To be fair, no authentication solution can prevent all of these attacks.
At least not in a way that people would want to use them. Many times, it isn’t a design issue, it’s a human issue. If I can talk technical support into downgrading your authentication into something that is more hackable or into sending me a completely new security key, it isn’t a fault of the security device at all. But that’s the problem with security solutions, they may be designed in a theoretical bubble, but in practice they run in a completely system…and that entire system is attackable.
But I don’t want to just wimp out and say that Google Security Keys are only theoretically hackable. The technology and design they rely on has been recently hacked. I don’t want to steal all the thunder of these great, creative hackers, so go read the details here: https://pwnaccelerator.github.io/2018/webusb-yubico-disclosure.html. But in a nutshell, the authors of this hack found a specific design flaw with the U2F design when using something called WebUSB. They reported it and made a presentation around it. Then when asked for more details by Google, it appears that “suddenly” Yubico reported the bug to Google, got paid the $5000 bug bounty, instead of the creators, and Google closed the hole.

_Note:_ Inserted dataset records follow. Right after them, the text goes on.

(** [usfstl_sem_timedwait] up to the suspension: [Some] is its result, [None]
    means that the task is in the list of waiters. *)
Definition sem_timedwait_start (s timeout : Z) : M W (option bool) :=
  task ← usfstl_task_current;
  match task with
  | None => fail Assertion
  | Some t =>
      x ← get_task t;
      usfstl_assert (negb (woken_by_sem_post x));;
      usfstl_sem_init_if_needed s;;
      sem ← get_sem s;
      when (bool_decide (_name sem = EmptyString))
        (put_sem s (sem <| _name := String.substring 0 50 (String "!"%char (s_name sem)) |>));;
      sem ← get_sem s;
      if negb (ctr sem =? 0) then put_sem s (sem <| ctr := ctr sem - 1 |>);; mret (Some true)
      else
        upd_job t (λ jb, jb <| name := String.substring 1 50 (_name sem) |>);;
        when (negb (timeout =? NO_TIMEOUT))
          (now ← usfstl_sched_current_time sched;
           upd_job t (λ jb, jb <| start := u64 (now + timeout) |>);;
           usfstl_sched_add_job sched t);;
        jb ← get_job t;
        w ← get;
        sem ← get_sem s;
        l ← deref (insert_waiter (jobs w) (priority jb) t (waiters sem));
        put_sem s (sem <| waiters := l |>);;
        upd_task t (λ x, x <| sem_entry := Some s |>);;
        mret None
  end.

(** [usfstl_sem_timedwait] until it returns ([Some], the context goes on) or
    control is in another context ([None]). *)
Definition usfstl_sem_timedwait (fuel : nat) (s timeout : Z) (k : cont) : M W (option bool) :=
  r ← sem_timedwait_start s timeout;
  match r with
  | Some b => mret (Some b)
  | None => usfstl_task_suspend fuel k;; mret None
  end.

(** ** The machine: one call of the running context's program; [None] when the
    main program is done. *)
Definition step (fuel : nat) (p : prog) : M W (option prog) :=
  match p with
  | PReturn =>
      c ← usfstl_current_ctx main_ctx_addr;
      w ← get;
      if bool_decide (g_usfstl_main_ctx (env w) = Some c) then mret None
      else usfstl_task_end_self fuel;; Some <$> resume
  | PCall op k => b ← call op; mret (Some (k b))
  | PCreate t c nm grp fn free data k => usfstl_task_create t c nm grp fn free data;; mret (Some k)
  | PSleep d k => usfstl_task_sleep fuel d k;; Some <$> resume
  | PSuspend k => usfstl_task_suspend fuel (CSuspend k);; Some <$> resume
  | PTimedWait s timeout k =>
      r ← usfstl_sem_timedwait fuel s timeout (CSem s timeout k);
      match r with
      | Some b => mret (Some (k b))
      | None => Some <$> resume
      end
  | PWait s k =>
      r ← usfstl_sem_timedwait fuel s NO_TIMEOUT (CSemWait s k);
      match r with
      | Some b => usfstl_assert b;; mret (Some k)
      | None => Some <$> resume
      end
  | PEndSelf => usfstl_task_end_self fuel;; Some <$> resume
  end.

Fixpoint run (n fuel : nat) (p : prog) : M W unit :=
  match n with
  | O => fail OutOfFuel
  | S n =>
      r ← step fuel p;
      match r with
      | None => mret tt
      | Some p' => run n fuel p'
      end
  end.
End task.
(** *** The operations *)
Lemma init_if_needed_inv ex w s w' :
  sems_ok_but ex w → usfstl_sem_init_if_needed s w = Ok (tt, w') →
  sems_ok_but ex w' ∧ tasks_of w' = tasks_of w ∧ (∀ j, flag w' j = flag w j) ∧
  ∃ sem sem', sems_of w !! s = Some sem ∧ sems_of w' !! s = Some sem' ∧ s_init sem' = true ∧
    waiters sem' = waiters sem ∧ ctr sem' = ctr sem ∧ _name sem' = _name sem.
Proof.
  intros Hok H. unfold usfstl_sem_init_if_needed in H. apply bind_inv in H as (sem & w1 & [Hs ->]%get_sem_inv & H).
  destruct (so_lists _ _ Hok _ _ Hs) as (_ & Hi & Hr & _).
  destruct (s_init sem) eqn:Hinit; cbn [when negb] in H.
  - monad_inv H. split_and!; [done..|]. exists sem, sem. done.
  - unfold put_sem, upd_env in H. monad_inv H. split_and!; [|done|done|].
    + eapply put_sem_ok; try done; [by rewrite Hi|lia..|]. cbn. rewrite (Hi eq_refl). set_solver.
    + exists sem, (sem <| s_init := true |> <| waiters := [] |>). cbn. rewrite lookup_insert_eq.
      rewrite (Hi eq_refl). done.
Qed.

Lemma process_wakeup_inv ex w s b w' :
  sems_ok_but ex w → usfstl_process_sem_wakeup s w = Ok (b, w') →
  ∃ sem, sems_of w !! s = Some sem ∧ sems_ok_but ex w' ∧ (∀ j, flag w' j = flag w j) ∧
         wake_result w s sem (waiters sem) b w'.
Proof.
  intros Hok H. unfold usfstl_process_sem_wakeup in H. apply bind_inv in H as (sem & w1 & [Hs ->]%get_sem_inv & H).
  exists sem. split; [done|]. eapply (wakeup_loop_inv ex s sem _ []); try done. set_solver.
Qed.

Lemma sem_post_keeps s : preserves sems_ok (usfstl_sem_post s).
Proof.
  intros w [] w' Hok H. unfold usfstl_sem_post in H. apply bind_inv in H as ([] & w1 & H1 & H).
  apply (init_if_needed_inv None) in H1 as (Hok1 & _ & _ & _); [|done].
  apply bind_inv in H as (b & w2 & H2 & H). apply (process_wakeup_inv None) in H2 as (sem & Hs & Hok2 & Hf & Hres); [|done].
  destruct b; cbn [negb when] in H; [by monad_inv H|]. destruct Hres as (Hall & Hse & Hc).
  apply upd_sem_inv in H as (sem' & Hs' & ->). rewrite Hse in Hs'. rewrite Hs in Hs'. injection Hs' as <-.
  destruct (so_lists _ _ Hok1 _ _ Hs) as (_ & Hi & _).
  rewrite <- Hse in Hs. eapply put_sem_ok; try done. apply u32_range.
Qed.

Lemma sem_trywait_keeps s : preserves sems_ok (usfstl_sem_trywait s).
Proof.
  intros w b w' Hok H. unfold usfstl_sem_trywait in H. apply bind_inv in H as ([] & w1 & H1 & H).
  apply (init_if_needed_inv None) in H1 as (Hok1 & _ & _ & _); [|done].
  apply bind_inv in H as (sem & w2 & [Hs ->]%get_sem_inv & H).
  destruct (Z.ltb_spec 0 (ctr sem)); [|by monad_inv H].
  apply bind_inv in H as ([] & w2 & H2 & H). unfold put_sem, upd_env in H2. monad_inv H2. monad_inv H.
  destruct (so_lists _ _ Hok1 _ _ Hs) as (_ & Hi & Hr & _).
  eapply put_sem_ok; try done; cbn; [lia|]. intros _ t x Hin Hx. eapply (so_lost _ _ Hok1); done || lia.
Qed.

I want to applaud Google, Security Keys, FIDO’s U2F, and everyone’s push to replace 1FA with MFA solutions. Please do it. Kudos! But don’t think because Google reports that none of their users got hacked that it means they can’t be hacked (or really, weren’t hacked…hard to prove). And there is no doubt that if Security Keys or any other MFA solution became ubiquitous, they would be hacked over and over. Why, because that’s what has happened to every other security solution in existence. Still, it’s orders of magnitude better than what we’re facing with 1FA and password solutions. Just don’t oversell it as unhackable. Even Google is not saying that.